### WHAT TO WORK ON
Retype only the lines at the head of the records, first through the one with "Definition MAX_JOB_ID_LENGTH : Z := 128.", exactly as written.
(EXTRACTED MATERIAL begins)
(* ===== verification/JobEnvelope.v ===== *)
(** * Job envelopes (apps/api/src/infrastructure/outbox/job-envelope.ts)

    The immutable message a transaction hands to the outbox: an id, a kind with
    its version, an instant, the correlation identifiers of the operation that
    created it, and a payload the outbox does not look into.  The active logging
    context, the clock and [randomUUID] are arguments. *)

From stdpp Require Import base list strings gmap.
From Stdlib Require Import ZArith Lia Ascii.
From S2P Require Import Prelude Text JsValue JsDate Digest LogContext.

Open Scope Z_scope.

(** ** Data *)

Definition MAX_JOB_ID_LENGTH : Z := 128.
Definition MAX_JOB_KIND_LENGTH : Z := 128.
Definition MAX_OPAQUE_REFERENCE_INPUT_LENGTH : Z := 4096.

Definition OPTIONAL_CORRELATION_KEYS : list string :=
  ["requestId"; "initiatorActorId"; "intentId"; "quoteId"; "transactionId"; "ledgerEventId"].

Definition CORRELATION_KEYS : list string := "correlationId" :: OPTIONAL_CORRELATION_KEYS.

Definition JOB_OPTION_KEYS : list string := ["id"; "version"; "occurredAt"; "correlation"].

Definition JOB_ENVELOPE_KEYS : list string :=
  ["id"; "kind"; "version"; "occurredAt"; "correlation"; "payload"].

Definition REQUIRED_JOB_ENVELOPE_KEYS : list string := ["id"; "kind"; "version"; "occurredAt"; "payload"].

(** The identifiers that are set. *)
Notation JobCorrelationContext := (gmap string string).

Record JobEnvelope : Type := {
  env_id : string;
  env_kind : string;
  env_version : Z;
  env_occurredAt : string;
  env_correlation : JobCorrelationContext;
  env_payload : jsval;
}.

(** The errors of [createJobEnvelope], by what they name. *)
Inductive envelope_error : Type :=
| INVALID_OPTIONS | EMPTY_KIND | LONG_KIND | INVALID_VERSION | INVALID_ID | INVALID_OCCURRED_AT
| INVALID_CORRELATION | CORRELATION_MISMATCH.

(** ** Fields *)

Definition isValidOpaqueId (value : jsval) : option string :=
  match value with
  | VStr s =>
      if (1 <=? strlen s) && (strlen s <=? MAX_JOB_ID_LENGTH) && String.eqb (trim s) s
      then Some s else None
  | _ => None
  end.

Definition isValidKind (value : jsval) : option string :=
  match value with
  | VStr s =>
      if (1 <=? strlen s) && (strlen s <=? MAX_JOB_KIND_LENGTH) && String.eqb (trim s) s
      then Some s else None
  | _ => None
  end.

Definition isCanonicalIsoTimestamp (value : jsval) : option string :=
  match value with
  | VStr s => match canonical_time s with Some _ => Some s | None => None end
  | _ => None
  end.

(** [Number.isSafeInteger(version) && version >= 1] *)
Definition valid_version (value : jsval) : option Z :=
  match safe_integer value with
  | Some n => if n <? 1 then None else Some n
  | None => None
  end.

(** ** Correlation *)

Definition safe_correlation (value : jsval) : option string :=
  match value with
  | VStr s => if isSafeCorrelationId s then Some s else None
  | _ => None
  end.

Definition canonical_uuid (value : jsval) : option string :=
  match value with
  | VStr s => if isCanonicalUuidV4 s then Some s else None
  | _ => None
  end.

(** The optional identifiers: absent, or a data property with a UUID. *)
Fixpoint read_optional (descriptors : jsprops) (keys : list string) : option JobCorrelationContext :=
  match keys with
  | [] => Some ∅
  | key :: keys =>
      match descriptor descriptors key with
      | None => read_optional descriptors keys
      | Some (DAccessor _) => None
      | Some (DData v _) =>
          s ← canonical_uuid v;
          rest ← read_optional descriptors keys;
          Some (<[key := s]> rest)
      end
  end.

Definition parseCorrelationContext (value : jsval) : option JobCorrelationContext :=
  descriptors ← plain_descriptors value;
  if existsb (fun kd => negb (key_in CORRELATION_KEYS kd.1)) descriptors then None
  else
    match descriptor descriptors "correlationId" with
    | Some (DData v _) =>
        correlationId ← safe_correlation v;
        optional ← read_optional descriptors OPTIONAL_CORRELATION_KEYS;
        if match optional !! "requestId" with
           | Some requestId => negb (String.eqb requestId correlationId)
           | None => false
           end then None
        else if String.prefix "legacy:" correlationId && negb (bool_decide (optional = ∅)) then None
        else Some (<["correlationId" := correlationId]> optional)
    | _ => None
    end.

Section digest.
(** SHA-256 of bytes, in lowercase hexadecimal. *)
Context (sha256 : string -> string).

(** [createSafeLegacyCorrelationId('job', value)] *)
Definition createSafeLegacyCorrelationId (value : string) : option string :=
  if (strlen value <? 1) || (MAX_OPAQUE_REFERENCE_INPUT_LENGTH <? strlen value) then None
  else Some ("legacy:" +:+ sha256 (utf8 "crypto-lending:legacy-correlation:job:" +:+ utf8 value)).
(EXTRACTED MATERIAL ends)
### OUTPUT OF THE TASK
(* ===== verification/JobEnvelope.v ===== *)
(** * Job envelopes (apps/api/src/infrastructure/outbox/job-envelope.ts)

    The immutable message a transaction hands to the outbox: an id, a kind with
    its version, an instant, the correlation identifiers of the operation that
    created it, and a payload the outbox does not look into.  The active logging
    context, the clock and [randomUUID] are arguments. *)

From stdpp Require Import base list strings gmap.
From Stdlib Require Import ZArith Lia Ascii.
From S2P Require Import Prelude Text JsValue JsDate Digest LogContext.

Open Scope Z_scope.

(** ** Data *)

Definition MAX_JOB_ID_LENGTH : Z := 128.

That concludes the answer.